(Source data begins)
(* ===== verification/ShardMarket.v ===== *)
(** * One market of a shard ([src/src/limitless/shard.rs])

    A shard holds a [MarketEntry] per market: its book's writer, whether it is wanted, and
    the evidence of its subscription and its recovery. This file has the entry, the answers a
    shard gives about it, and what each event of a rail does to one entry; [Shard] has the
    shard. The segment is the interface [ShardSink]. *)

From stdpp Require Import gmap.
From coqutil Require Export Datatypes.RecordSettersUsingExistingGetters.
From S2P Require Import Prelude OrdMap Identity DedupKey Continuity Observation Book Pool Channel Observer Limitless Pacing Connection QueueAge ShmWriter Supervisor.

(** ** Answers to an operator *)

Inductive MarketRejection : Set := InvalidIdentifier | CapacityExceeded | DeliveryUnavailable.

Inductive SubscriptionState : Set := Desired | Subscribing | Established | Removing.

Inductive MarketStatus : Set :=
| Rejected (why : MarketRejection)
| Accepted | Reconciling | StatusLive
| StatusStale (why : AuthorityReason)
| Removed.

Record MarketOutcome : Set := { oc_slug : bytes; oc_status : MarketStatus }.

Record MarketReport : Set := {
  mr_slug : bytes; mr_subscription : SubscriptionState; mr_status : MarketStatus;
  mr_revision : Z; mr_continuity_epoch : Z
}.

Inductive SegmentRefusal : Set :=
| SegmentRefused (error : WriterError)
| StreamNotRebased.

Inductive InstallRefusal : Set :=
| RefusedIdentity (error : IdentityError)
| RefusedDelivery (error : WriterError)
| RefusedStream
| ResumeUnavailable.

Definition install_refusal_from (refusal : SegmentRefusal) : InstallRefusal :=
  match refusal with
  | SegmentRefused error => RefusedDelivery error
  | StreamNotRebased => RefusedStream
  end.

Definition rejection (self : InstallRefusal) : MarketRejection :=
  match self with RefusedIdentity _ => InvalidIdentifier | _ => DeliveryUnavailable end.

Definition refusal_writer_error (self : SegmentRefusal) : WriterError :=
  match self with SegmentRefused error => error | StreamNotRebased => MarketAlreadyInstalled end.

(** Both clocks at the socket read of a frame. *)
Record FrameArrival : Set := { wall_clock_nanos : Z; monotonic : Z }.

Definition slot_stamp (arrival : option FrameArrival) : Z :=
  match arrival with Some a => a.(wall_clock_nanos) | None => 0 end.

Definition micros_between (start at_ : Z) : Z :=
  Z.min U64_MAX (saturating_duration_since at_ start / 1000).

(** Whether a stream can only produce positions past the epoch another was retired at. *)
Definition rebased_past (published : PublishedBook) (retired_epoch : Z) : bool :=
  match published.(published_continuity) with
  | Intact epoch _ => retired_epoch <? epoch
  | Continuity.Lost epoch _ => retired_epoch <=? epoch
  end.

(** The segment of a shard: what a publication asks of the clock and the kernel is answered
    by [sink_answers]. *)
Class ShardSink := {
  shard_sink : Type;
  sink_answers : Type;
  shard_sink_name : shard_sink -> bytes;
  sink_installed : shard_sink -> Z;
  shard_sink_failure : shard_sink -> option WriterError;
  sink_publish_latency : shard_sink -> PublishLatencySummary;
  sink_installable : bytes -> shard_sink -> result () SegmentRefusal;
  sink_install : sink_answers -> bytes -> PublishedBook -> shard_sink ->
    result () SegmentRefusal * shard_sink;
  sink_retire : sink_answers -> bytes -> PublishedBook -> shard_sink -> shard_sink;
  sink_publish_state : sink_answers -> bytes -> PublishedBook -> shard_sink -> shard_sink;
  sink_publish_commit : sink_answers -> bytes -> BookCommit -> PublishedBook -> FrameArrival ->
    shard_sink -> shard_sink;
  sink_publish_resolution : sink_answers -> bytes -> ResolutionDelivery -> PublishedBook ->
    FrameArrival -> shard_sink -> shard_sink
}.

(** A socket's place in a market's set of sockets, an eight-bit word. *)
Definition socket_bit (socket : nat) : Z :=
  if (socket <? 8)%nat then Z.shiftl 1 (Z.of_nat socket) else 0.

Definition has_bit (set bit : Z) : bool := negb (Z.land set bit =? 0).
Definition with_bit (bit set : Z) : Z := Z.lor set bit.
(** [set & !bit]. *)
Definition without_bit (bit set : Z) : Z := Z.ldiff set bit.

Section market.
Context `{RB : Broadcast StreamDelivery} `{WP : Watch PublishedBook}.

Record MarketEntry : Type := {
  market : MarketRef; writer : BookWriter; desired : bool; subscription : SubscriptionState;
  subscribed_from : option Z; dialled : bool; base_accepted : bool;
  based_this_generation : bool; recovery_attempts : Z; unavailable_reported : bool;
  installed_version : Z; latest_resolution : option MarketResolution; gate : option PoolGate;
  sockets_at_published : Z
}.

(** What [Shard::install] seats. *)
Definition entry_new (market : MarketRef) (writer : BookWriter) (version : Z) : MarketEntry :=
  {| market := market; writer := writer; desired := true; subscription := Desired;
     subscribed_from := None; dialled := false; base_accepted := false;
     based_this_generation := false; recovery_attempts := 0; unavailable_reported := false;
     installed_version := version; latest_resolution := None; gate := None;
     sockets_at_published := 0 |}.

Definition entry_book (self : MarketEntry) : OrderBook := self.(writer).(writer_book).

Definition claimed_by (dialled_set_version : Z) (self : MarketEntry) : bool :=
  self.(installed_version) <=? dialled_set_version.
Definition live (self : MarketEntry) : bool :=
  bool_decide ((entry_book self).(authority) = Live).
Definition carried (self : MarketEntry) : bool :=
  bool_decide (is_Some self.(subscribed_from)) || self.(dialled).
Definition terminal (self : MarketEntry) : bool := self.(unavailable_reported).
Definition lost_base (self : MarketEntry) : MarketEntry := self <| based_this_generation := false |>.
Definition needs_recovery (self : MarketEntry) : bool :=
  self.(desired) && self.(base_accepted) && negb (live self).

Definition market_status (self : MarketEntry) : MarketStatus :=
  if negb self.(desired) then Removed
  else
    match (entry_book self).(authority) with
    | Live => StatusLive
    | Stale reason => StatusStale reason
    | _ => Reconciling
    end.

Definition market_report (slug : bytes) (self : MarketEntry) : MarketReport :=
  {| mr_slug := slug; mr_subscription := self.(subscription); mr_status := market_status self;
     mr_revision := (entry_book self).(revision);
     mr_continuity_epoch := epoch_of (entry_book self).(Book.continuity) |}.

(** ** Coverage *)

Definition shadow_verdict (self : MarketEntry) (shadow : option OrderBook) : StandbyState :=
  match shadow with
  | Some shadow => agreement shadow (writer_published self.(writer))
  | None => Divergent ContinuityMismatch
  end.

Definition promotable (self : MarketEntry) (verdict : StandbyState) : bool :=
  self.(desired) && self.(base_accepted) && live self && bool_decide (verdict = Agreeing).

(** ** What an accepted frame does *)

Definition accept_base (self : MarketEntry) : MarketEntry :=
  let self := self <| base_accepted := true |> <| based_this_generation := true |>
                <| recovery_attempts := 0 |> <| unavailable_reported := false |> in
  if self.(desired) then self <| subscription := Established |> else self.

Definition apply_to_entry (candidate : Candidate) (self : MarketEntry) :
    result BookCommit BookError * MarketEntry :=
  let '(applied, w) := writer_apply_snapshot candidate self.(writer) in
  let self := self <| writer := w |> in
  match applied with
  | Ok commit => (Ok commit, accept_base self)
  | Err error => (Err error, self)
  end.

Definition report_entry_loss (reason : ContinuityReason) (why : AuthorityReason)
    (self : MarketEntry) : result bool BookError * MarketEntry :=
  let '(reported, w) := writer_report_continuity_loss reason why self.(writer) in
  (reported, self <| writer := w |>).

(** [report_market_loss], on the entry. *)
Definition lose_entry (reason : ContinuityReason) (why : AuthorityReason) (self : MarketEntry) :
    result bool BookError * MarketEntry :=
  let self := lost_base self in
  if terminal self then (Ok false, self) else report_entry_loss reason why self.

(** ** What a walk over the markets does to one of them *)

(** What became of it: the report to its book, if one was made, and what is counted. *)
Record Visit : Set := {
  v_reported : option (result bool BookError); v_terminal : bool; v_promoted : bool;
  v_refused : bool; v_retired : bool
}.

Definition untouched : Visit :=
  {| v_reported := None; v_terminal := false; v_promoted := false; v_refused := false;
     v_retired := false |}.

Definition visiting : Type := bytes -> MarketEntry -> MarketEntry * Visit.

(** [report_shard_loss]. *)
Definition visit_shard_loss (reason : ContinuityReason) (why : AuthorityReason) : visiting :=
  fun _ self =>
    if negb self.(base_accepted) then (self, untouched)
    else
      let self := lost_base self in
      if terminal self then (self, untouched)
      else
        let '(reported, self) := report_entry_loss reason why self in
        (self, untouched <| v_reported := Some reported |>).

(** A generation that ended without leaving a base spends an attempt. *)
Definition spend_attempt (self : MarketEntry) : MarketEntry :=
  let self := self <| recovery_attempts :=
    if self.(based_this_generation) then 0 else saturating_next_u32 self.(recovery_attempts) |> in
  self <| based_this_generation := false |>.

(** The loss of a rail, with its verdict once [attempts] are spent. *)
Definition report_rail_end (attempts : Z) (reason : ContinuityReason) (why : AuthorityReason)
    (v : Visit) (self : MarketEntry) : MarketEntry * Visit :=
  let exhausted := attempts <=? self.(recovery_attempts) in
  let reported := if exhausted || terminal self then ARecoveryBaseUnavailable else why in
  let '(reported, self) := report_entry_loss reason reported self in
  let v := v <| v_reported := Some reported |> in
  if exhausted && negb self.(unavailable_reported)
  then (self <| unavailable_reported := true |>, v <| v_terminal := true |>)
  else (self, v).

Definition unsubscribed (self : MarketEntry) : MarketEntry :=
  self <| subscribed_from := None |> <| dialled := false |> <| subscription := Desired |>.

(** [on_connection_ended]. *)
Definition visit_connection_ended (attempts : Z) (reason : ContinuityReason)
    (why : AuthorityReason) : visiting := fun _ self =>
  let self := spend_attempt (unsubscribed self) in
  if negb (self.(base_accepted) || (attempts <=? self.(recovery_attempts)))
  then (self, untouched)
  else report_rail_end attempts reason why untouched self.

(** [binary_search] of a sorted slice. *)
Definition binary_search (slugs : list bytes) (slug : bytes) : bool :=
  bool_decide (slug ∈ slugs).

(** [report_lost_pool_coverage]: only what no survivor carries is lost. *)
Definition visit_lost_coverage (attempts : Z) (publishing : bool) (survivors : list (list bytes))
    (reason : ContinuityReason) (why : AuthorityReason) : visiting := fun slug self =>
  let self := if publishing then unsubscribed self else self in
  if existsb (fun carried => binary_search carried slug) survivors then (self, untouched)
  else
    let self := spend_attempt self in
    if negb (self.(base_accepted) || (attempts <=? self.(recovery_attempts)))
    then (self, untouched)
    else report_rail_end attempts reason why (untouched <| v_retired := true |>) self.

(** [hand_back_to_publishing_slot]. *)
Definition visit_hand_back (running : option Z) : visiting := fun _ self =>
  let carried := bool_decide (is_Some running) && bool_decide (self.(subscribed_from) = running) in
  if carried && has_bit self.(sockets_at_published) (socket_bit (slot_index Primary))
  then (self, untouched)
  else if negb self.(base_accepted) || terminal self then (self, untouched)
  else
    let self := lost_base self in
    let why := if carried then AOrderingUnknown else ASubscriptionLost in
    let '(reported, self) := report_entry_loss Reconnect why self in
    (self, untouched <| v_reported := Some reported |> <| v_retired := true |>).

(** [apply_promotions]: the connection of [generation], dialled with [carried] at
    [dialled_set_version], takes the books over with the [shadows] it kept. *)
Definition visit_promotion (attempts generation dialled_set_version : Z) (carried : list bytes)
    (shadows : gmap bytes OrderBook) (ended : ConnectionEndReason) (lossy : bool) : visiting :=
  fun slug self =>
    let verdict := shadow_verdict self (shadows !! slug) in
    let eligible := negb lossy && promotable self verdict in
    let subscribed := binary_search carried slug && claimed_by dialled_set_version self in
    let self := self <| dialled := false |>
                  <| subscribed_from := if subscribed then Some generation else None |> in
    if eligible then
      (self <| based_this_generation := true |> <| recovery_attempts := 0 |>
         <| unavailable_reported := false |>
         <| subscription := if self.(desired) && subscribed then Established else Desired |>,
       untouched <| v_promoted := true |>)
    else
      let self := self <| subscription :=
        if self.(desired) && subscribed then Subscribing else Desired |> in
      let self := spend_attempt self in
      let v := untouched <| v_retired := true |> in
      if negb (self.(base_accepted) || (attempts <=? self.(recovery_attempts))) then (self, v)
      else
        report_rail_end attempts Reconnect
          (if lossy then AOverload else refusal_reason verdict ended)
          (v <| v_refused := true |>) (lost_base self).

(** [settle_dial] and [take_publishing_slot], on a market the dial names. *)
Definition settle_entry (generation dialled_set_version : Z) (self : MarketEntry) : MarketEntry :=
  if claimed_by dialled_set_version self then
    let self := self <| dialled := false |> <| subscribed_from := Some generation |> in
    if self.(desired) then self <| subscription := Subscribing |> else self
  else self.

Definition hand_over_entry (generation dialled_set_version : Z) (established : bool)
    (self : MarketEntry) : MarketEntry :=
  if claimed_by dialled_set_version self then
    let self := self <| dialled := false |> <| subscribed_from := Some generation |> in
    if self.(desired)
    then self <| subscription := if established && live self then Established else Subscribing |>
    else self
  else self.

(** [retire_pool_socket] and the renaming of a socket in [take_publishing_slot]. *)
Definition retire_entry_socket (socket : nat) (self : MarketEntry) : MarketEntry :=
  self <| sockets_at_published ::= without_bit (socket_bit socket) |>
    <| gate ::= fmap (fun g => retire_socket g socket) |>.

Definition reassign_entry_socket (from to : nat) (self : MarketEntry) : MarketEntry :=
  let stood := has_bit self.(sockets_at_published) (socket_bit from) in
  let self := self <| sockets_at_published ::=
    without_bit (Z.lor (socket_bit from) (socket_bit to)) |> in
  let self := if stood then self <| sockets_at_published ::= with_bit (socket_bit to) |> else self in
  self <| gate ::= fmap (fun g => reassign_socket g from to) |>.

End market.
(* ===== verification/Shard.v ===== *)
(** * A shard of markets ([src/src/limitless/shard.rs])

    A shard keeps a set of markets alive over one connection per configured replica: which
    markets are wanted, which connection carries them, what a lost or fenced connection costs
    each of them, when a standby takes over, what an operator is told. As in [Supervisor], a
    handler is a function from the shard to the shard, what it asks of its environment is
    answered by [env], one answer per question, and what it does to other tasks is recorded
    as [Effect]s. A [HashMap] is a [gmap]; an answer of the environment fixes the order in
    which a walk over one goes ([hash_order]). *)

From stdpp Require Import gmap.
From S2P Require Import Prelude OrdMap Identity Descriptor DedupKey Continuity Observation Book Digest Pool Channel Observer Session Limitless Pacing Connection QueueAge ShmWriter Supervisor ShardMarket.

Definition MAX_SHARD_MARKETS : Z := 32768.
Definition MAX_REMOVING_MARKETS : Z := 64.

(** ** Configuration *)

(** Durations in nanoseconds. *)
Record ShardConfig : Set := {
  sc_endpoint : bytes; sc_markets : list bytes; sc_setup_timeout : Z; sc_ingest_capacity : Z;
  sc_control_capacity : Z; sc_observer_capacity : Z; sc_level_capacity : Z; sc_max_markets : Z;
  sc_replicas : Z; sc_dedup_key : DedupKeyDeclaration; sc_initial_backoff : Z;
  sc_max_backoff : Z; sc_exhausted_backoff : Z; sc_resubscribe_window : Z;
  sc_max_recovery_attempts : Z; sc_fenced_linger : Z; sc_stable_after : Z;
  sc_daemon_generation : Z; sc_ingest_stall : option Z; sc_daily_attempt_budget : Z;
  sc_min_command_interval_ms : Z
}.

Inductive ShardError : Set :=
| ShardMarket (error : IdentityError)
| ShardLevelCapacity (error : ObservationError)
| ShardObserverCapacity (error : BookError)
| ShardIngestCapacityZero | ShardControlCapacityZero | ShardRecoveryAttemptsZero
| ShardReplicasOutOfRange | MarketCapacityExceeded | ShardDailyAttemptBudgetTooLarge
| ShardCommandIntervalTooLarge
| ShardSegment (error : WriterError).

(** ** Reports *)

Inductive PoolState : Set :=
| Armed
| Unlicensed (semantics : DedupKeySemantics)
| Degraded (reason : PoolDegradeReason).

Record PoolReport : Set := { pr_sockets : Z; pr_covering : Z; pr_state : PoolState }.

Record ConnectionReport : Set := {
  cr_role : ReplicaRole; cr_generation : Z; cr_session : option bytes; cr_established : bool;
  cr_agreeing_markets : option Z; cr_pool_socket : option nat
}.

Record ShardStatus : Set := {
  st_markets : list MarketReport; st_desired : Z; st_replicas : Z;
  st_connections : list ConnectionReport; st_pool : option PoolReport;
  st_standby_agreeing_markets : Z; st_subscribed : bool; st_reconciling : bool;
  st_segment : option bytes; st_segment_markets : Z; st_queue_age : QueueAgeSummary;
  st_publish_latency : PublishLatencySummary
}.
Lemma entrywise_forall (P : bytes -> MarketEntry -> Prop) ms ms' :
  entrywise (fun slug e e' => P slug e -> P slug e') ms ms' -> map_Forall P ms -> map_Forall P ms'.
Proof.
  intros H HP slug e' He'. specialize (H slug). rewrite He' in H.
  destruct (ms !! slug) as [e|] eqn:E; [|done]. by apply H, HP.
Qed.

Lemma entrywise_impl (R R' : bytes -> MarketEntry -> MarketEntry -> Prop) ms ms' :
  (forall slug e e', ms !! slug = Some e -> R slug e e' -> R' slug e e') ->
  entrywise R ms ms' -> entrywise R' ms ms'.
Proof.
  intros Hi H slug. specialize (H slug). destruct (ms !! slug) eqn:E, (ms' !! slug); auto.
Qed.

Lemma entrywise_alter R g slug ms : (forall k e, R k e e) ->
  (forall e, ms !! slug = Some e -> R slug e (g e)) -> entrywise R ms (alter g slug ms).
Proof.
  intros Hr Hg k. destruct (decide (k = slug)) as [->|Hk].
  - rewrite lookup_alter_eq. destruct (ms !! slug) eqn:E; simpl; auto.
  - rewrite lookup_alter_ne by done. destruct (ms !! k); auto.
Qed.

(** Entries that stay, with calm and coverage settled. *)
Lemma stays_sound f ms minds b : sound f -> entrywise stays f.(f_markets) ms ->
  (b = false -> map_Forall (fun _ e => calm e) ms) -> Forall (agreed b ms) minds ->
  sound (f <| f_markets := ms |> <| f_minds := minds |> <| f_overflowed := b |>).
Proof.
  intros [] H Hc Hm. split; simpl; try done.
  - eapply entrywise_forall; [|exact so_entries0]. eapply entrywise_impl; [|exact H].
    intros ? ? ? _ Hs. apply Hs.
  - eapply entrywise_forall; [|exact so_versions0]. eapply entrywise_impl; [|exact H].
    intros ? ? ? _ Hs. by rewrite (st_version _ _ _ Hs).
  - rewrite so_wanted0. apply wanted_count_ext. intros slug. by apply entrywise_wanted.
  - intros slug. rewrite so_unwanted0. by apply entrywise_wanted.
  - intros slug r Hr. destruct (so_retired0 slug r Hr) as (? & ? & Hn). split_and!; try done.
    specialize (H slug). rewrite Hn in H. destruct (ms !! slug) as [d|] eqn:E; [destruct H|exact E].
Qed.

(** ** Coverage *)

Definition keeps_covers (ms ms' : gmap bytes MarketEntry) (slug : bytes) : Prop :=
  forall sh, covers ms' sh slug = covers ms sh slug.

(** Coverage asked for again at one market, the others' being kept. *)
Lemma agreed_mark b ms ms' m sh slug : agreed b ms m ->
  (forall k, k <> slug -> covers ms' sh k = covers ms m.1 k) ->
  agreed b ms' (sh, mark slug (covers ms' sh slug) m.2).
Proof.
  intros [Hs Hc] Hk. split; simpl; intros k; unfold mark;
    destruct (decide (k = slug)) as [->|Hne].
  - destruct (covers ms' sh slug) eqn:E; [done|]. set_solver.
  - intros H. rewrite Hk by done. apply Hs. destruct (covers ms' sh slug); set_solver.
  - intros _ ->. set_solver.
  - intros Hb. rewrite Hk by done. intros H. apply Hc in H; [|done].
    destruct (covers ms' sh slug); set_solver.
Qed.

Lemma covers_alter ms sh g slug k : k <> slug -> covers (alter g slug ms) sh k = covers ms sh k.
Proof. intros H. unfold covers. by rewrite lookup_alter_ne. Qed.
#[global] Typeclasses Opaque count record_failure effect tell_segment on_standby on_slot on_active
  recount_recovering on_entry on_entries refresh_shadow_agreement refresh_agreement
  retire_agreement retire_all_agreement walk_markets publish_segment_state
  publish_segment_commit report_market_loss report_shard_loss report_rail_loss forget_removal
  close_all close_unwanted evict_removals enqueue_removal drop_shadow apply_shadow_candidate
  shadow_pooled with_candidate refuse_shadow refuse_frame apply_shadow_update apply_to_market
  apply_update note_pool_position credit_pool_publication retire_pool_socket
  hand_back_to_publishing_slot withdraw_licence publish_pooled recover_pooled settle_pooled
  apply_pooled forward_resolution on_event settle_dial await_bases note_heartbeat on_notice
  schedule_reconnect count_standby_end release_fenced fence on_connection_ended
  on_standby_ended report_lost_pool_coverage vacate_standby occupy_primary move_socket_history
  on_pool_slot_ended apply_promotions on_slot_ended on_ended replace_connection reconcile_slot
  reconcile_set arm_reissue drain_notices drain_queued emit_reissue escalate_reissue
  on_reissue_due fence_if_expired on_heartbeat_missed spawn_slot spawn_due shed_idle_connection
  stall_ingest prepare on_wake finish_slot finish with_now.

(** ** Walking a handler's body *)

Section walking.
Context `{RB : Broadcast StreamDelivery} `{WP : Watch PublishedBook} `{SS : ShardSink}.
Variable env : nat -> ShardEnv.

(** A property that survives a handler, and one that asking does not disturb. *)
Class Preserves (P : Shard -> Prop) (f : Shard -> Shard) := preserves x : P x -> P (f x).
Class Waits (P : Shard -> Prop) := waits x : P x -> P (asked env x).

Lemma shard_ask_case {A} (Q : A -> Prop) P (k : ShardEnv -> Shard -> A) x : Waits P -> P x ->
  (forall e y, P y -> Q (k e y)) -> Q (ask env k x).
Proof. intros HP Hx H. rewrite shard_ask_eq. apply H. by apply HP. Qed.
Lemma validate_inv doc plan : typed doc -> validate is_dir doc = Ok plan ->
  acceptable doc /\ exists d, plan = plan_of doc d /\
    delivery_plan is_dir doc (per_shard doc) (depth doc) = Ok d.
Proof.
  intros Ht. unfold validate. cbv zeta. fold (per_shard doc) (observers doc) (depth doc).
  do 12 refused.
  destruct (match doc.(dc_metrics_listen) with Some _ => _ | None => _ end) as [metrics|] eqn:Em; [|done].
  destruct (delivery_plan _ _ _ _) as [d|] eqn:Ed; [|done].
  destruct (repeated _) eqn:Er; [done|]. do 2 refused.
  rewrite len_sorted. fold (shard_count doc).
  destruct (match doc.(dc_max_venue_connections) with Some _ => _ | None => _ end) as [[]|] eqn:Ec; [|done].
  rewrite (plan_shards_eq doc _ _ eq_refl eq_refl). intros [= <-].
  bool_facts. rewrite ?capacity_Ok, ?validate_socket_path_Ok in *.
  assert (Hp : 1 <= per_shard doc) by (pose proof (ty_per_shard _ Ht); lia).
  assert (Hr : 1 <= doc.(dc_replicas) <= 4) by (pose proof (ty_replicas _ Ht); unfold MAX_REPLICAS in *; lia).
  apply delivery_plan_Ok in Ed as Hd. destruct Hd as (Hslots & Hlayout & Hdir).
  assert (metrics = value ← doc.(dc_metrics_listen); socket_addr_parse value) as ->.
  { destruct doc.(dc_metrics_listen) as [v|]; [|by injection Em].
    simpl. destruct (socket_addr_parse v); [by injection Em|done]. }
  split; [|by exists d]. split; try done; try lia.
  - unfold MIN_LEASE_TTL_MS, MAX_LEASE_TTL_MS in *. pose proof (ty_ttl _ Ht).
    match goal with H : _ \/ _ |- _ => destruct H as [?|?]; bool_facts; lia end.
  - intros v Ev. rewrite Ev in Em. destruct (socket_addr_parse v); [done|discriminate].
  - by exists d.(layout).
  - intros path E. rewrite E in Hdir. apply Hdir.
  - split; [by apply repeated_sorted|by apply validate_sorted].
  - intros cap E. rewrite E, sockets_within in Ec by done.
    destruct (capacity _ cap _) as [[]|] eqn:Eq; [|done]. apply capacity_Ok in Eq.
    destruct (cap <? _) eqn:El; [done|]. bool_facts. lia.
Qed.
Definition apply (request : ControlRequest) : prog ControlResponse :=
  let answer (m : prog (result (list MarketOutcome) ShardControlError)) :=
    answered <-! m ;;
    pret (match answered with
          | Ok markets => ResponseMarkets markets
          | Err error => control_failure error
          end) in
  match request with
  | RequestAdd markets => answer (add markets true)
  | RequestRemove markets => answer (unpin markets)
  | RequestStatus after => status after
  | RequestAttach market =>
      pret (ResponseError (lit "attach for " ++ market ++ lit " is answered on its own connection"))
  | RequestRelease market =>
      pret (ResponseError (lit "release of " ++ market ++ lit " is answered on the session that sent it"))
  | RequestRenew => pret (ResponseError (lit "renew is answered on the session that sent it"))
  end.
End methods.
(Source data ends)
Repeat the entries above verbatim, but only from the line that has "if carried &&" down to the line that has "(v <| v_refused", inclusive.

### Solution to the exercise
  if carried && has_bit self.(sockets_at_published) (socket_bit (slot_index Primary))
  then (self, untouched)
  else if negb self.(base_accepted) || terminal self then (self, untouched)
  else
    let self := lost_base self in
    let why := if carried then AOrderingUnknown else ASubscriptionLost in
    let '(reported, self) := report_entry_loss Reconnect why self in
    (self, untouched <| v_reported := Some reported |> <| v_retired := true |>).

(** [apply_promotions]: the connection of [generation], dialled with [carried] at
    [dialled_set_version], takes the books over with the [shadows] it kept. *)
Definition visit_promotion (attempts generation dialled_set_version : Z) (carried : list bytes)
    (shadows : gmap bytes OrderBook) (ended : ConnectionEndReason) (lossy : bool) : visiting :=
  fun slug self =>
    let verdict := shadow_verdict self (shadows !! slug) in
    let eligible := negb lossy && promotable self verdict in
    let subscribed := binary_search carried slug && claimed_by dialled_set_version self in
    let self := self <| dialled := false |>
                  <| subscribed_from := if subscribed then Some generation else None |> in
    if eligible then
      (self <| based_this_generation := true |> <| recovery_attempts := 0 |>
         <| unavailable_reported := false |>
         <| subscription := if self.(desired) && subscribed then Established else Desired |>,
       untouched <| v_promoted := true |>)
    else
      let self := self <| subscription :=
        if self.(desired) && subscribed then Subscribing else Desired |> in
      let self := spend_attempt self in
      let v := untouched <| v_retired := true |> in
      if negb (self.(base_accepted) || (attempts <=? self.(recovery_attempts))) then (self, v)
      else
        report_rail_end attempts Reconnect
          (if lossy then AOverload else refusal_reason verdict ended)
          (v <| v_refused := true |>) (lost_base self).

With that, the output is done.